Saved entries
>>>>>

(** * The pandas-to-polars cookbook: a model of the chapter scripts

  Every chapter of the cookbook is a script that reads a CSV file,
  applies a short chain of dataframe operations, once in pandas and once
  in polars, and plots the result.  The development below embeds the
  chains the scripts write.  The dataframe operations themselves belong
  to pandas and polars; each one is given here the behaviour its library
  documents, restricted to the arguments the scripts pass. *)

From Stdlib Require Import String Ascii List Bool Arith ZArith QArith Lia.
From Stdlib Require Import Permutation Sorted DecimalString.
From Stdlib Require Import Floats.PrimFloat.
Import ListNotations.

Set Warnings "-inexact-float".

Local Close Scope Q_scope.
Local Open Scope string_scope.
Local Open Scope list_scope.

(** ** Text *)

Module Text.

(** A Python [str] is a sequence of characters, and both libraries
    slice and measure a string by characters.  A [string] here is the
    sequence of the bytes of the UTF-8 encoding, the form in which the
    CSV file holds the text: a character is a lead byte followed by its
    continuation bytes, the bytes [0x80] to [0xBF]. *)
Definition is_continuation (c : ascii) : bool :=
  let n := nat_of_ascii c in (128 <=? n)%nat && (n <=? 191)%nat.

(** [len(s)]: the number of characters. *)
Fixpoint char_length (s : string) : nat :=
  match s with
  | EmptyString => 0
  | String c s' =>
      if is_continuation c then char_length s' else S (char_length s')
  end.

(** The first [n] characters, [s[:n]]. *)
Fixpoint take_chars (n : nat) (s : string) : string :=
  match s with
  | EmptyString => EmptyString
  | String c s' =>
      if is_continuation c then String c (take_chars n s')
      else match n with
           | O => EmptyString
           | S k => String c (take_chars k s')
           end
  end.

Fixpoint skip_continuation (s : string) : string :=
  match s with
  | EmptyString => EmptyString
  | String c s' => if is_continuation c then skip_continuation s' else s
  end.

(** All but the first [n] characters, [s[n:]]. *)
Fixpoint drop_chars (n : nat) (s : string) : string :=
  match n with
  | O => s
  | S k =>
      match s with
      | EmptyString => EmptyString
      | String _ s' => drop_chars k (skip_continuation s')
      end
  end.

(** [len] characters from the character at [offset]. *)
Definition slice (offset len : nat) (s : string) : string :=
  take_chars len (drop_chars offset s).

(** A name made of ASCII characters only. *)
Fixpoint ascii_only (s : string) : bool :=
  match s with
  | EmptyString => true
  | String c s' => (nat_of_ascii c <? 128)%nat && ascii_only s'
  end.

End Text.

(** ** Dataframes *)

Module Frame.

(** The two column types the scripts compute with: strings
    ([pl.Utf8], pandas [object] holding [str]) and booleans.  A missing
    value, polars' [null] and pandas' [NaN], is [None]. *)
Inductive dtype := Utf8 | Boolean.
(** * gawin_voice: the voice interaction state machine and the streamed-response
    pipeline of [components/ai-voice-interface.tsx] (the components
    [AIVoiceInterface] and [GawinVoiceInterface]) and the chat route.

    ECMAScript strings are sequences of UTF-16 code units; they are modelled
    as lists of code units.  Event handlers are modelled as state
    transformers that also record the calls they make on the platform objects
    (recognizer, synthesizer, audio graph).  The request body written with
    [JSON.stringify], the frame callback of
    [components/gawin-ice-cube.tsx] and the ripples of
    [components/ai-voice-sphere.tsx] follow the chat route. *)

From Stdlib Require Import Ascii String List NArith ZArith QArith Bool Lia Lqa.
From Stdlib Require Import Floats Uint63.
Import ListNotations.

Set Implicit Arguments.
Set Warnings "-register-all".

(* ------------------------------------------------------------------ *)
(** ** ECMAScript strings *)

Definition jsstring := list N.

(** [str] reads a source literal verbatim. *)
Fixpoint str (s : string) : jsstring :=
  match s with
  | EmptyString => []
  | String a r => N_of_ascii a :: str r
  end.

(** [qstr] reads a source literal in which the apostrophe stands for the
    double quote (code unit 34), so that JSON texts can be written down. *)
Definition requote (c : N) : N := if N.eqb c 39 then 34%N else c.
Definition qstr (s : string) : jsstring := map requote (str s).

Definition NL : N := 10.

(** [String.prototype.split] with the separator LF: every LF ends a piece and
    the text after the last LF is a piece too, so the result is never empty. *)
Fixpoint split_lines (s : jsstring) : list jsstring :=
  match s with
  | [] => [[]]
  | c :: r =>
      if N.eqb c NL then [] :: split_lines r
      else match split_lines r with
           | l :: ls => (c :: l) :: ls
           | [] => [[c]]
           end
  end.

(** [Array.prototype.join] with a one-unit separator. *)
Fixpoint join (sep : N) (ls : list jsstring) : jsstring :=
  match ls with
  | [] => []
  | [l] => l
  | l :: ls' => l ++ sep :: join sep ls'
  end.

(** [strip_prefix p s] is the text after [p] when [s] starts with [p]. *)
Fixpoint strip_prefix (p s : jsstring) : option jsstring :=
  match p, s with
  | [], _ => Some s
  | a :: p', b :: s' => if N.eqb a b then strip_prefix p' s' else None
  | _ :: _, [] => None
  end.

Definition startsWith (p s : jsstring) : bool :=
  match strip_prefix p s with Some _ => true | None => false end.

(** [s.slice(n)] for [0 <= n]. *)
Definition slice (n : nat) (s : jsstring) : jsstring := skipn n s.

Definition no_newline (l : jsstring) : Prop := ~ In NL l.

(* ------------------------------------------------------------------ *)
(** ** JSON values and [JSON.parse] *)

Inductive json : Type :=
| JNull
| JBool (b : bool)
| JNumber (lexeme : jsstring)
| JString (s : jsstring)
| JArray (elements : list json)
| JObject (members : list (jsstring * json)).

Inductive parsed (A : Type) : Type :=
| Ok (a : A) (rest : jsstring)
| SyntaxError
| OutOfFuel.
Arguments SyntaxError {A}.
Arguments OutOfFuel {A}.

Definition is_ws (c : N) : bool :=
  N.eqb c 32 || N.eqb c 9 || N.eqb c 10 || N.eqb c 13.

Fixpoint skip_ws (s : jsstring) : jsstring :=
  match s with
  | c :: r => if is_ws c then skip_ws r else s
  | [] => []
  end.

Definition is_digit (c : N) : bool := N.leb 48 c && N.leb c 57.

Fixpoint span_digits (s : jsstring) : jsstring * jsstring :=
  match s with
  | c :: r =>
      if is_digit c then let (d, r') := span_digits r in (c :: d, r')
      else ([], s)
  | [] => ([], [])
  end.

Definition hex_value (c : N) : option N :=
  if N.leb 48 c && N.leb c 57 then Some (c - 48)%N
  else if N.leb 65 c && N.leb c 70 then Some (c - 55)%N
  else if N.leb 97 c && N.leb c 102 then Some (c - 87)%N
  else None.

Definition hex4 (a b c d : N) : option N :=
  match hex_value a, hex_value b, hex_value c, hex_value d with
  | Some x, Some y, Some z, Some w => Some (((x * 16 + y) * 16 + z) * 16 + w)%N
  | _, _, _, _ => None
  end.

Definition simple_escape (e : N) : option N :=
  if N.eqb e 34 then Some 34%N          (* quotation mark *)
  else if N.eqb e 92 then Some 92%N     (* reverse solidus *)
  else if N.eqb e 47 then Some 47%N     (* solidus *)
  else if N.eqb e 98 then Some 8%N      (* b: backspace *)
  else if N.eqb e 102 then Some 12%N    (* f: form feed *)
  else if N.eqb e 110 then Some 10%N    (* n: line feed *)
  else if N.eqb e 114 then Some 13%N    (* r: carriage return *)
  else if N.eqb e 116 then Some 9%N     (* t: tab *)
  else None.

(** The characters of a string literal after its opening quote, up to and
    including the closing quote. *)
Fixpoint parse_string_body (s : jsstring) : option (jsstring * jsstring) :=
  match s with
  | [] => None
  | c :: r =>
      if N.eqb c 34 then Some ([], r)
      else if N.eqb c 92 then
        match r with
        | [] => None
        | e :: r1 =>
            if N.eqb e 117 then
              match r1 with
              | h1 :: h2 :: h3 :: h4 :: r2 =>
                  match hex4 h1 h2 h3 h4, parse_string_body r2 with
                  | Some u, Some (t, rest) => Some (u :: t, rest)
                  | _, _ => None
                  end
              | _ => None
              end
            else
              match simple_escape e, parse_string_body r1 with
              | Some u, Some (t, rest) => Some (u :: t, rest)
              | _, _ => None
              end
        end
      else if N.ltb c 32 then None
      else match parse_string_body r with
           | Some (t, rest) => Some (c :: t, rest)
           | None => None
           end
  end.

(** A number literal: an optional minus sign, an integer part (a single zero,
    or a nonzero digit followed by digits), an optional fraction (a point and
    at least one digit) and an optional exponent (e or E, an optional sign and
    at least one digit).  The value keeps the lexeme. *)
Definition parse_int_part (s : jsstring) : option (jsstring * jsstring) :=
  match s with
  | c :: r =>
      if N.eqb c 48 then Some ([c], r)
      else if is_digit c then let (d, r') := span_digits r in Some (c :: d, r')
      else None
  | [] => None
  end.

Definition parse_frac_part (s : jsstring) : option (jsstring * jsstring) :=
  match s with
  | c :: r =>
      if N.eqb c 46 then
        match span_digits r with
        | ([], _) => None
        | (d, r') => Some (c :: d, r')
        end
      else Some ([], s)
  | [] => Some ([], [])
  end.

Definition parse_exp_part (s : jsstring) : option (jsstring * jsstring) :=
  match s with
  | c :: r =>
      if N.eqb c 101 || N.eqb c 69 then
        let (sign, r0) :=
          match r with
          | g :: r' => if N.eqb g 43 || N.eqb g 45 then ([g], r') else ([], r)
          | [] => ([], r)
          end in
        match span_digits r0 with
        | ([], _) => None
        | (d, r') => Some (c :: sign ++ d, r')
        end
      else Some ([], s)
  | [] => Some ([], [])
  end.

Definition parse_number (s : jsstring) : option (jsstring * jsstring) :=
  let (sign, s0) :=
    match s with
    | c :: r => if N.eqb c 45 then ([c], r) else ([], s)
    | [] => ([], s)
    end in
  match parse_int_part s0 with
  | None => None
  | Some (i, s1) =>
      match parse_frac_part s1 with
      | None => None
      | Some (f, s2) =>
          match parse_exp_part s2 with
          | None => None
          | Some (e, s3) => Some (sign ++ i ++ f ++ e, s3)
          end
      end
  end.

<<<<<

◆ **Your goal**
Find the lines above that include the string "slice" and copy them.

◆ **Answer**
    slice and measure a string by characters.  A [string] here is the
Definition slice (offset len : nat) (s : string) : string :=
(** [s.slice(n)] for [0 <= n]. *)
Definition slice (n : nat) (s : jsstring) : jsstring := skipn n s.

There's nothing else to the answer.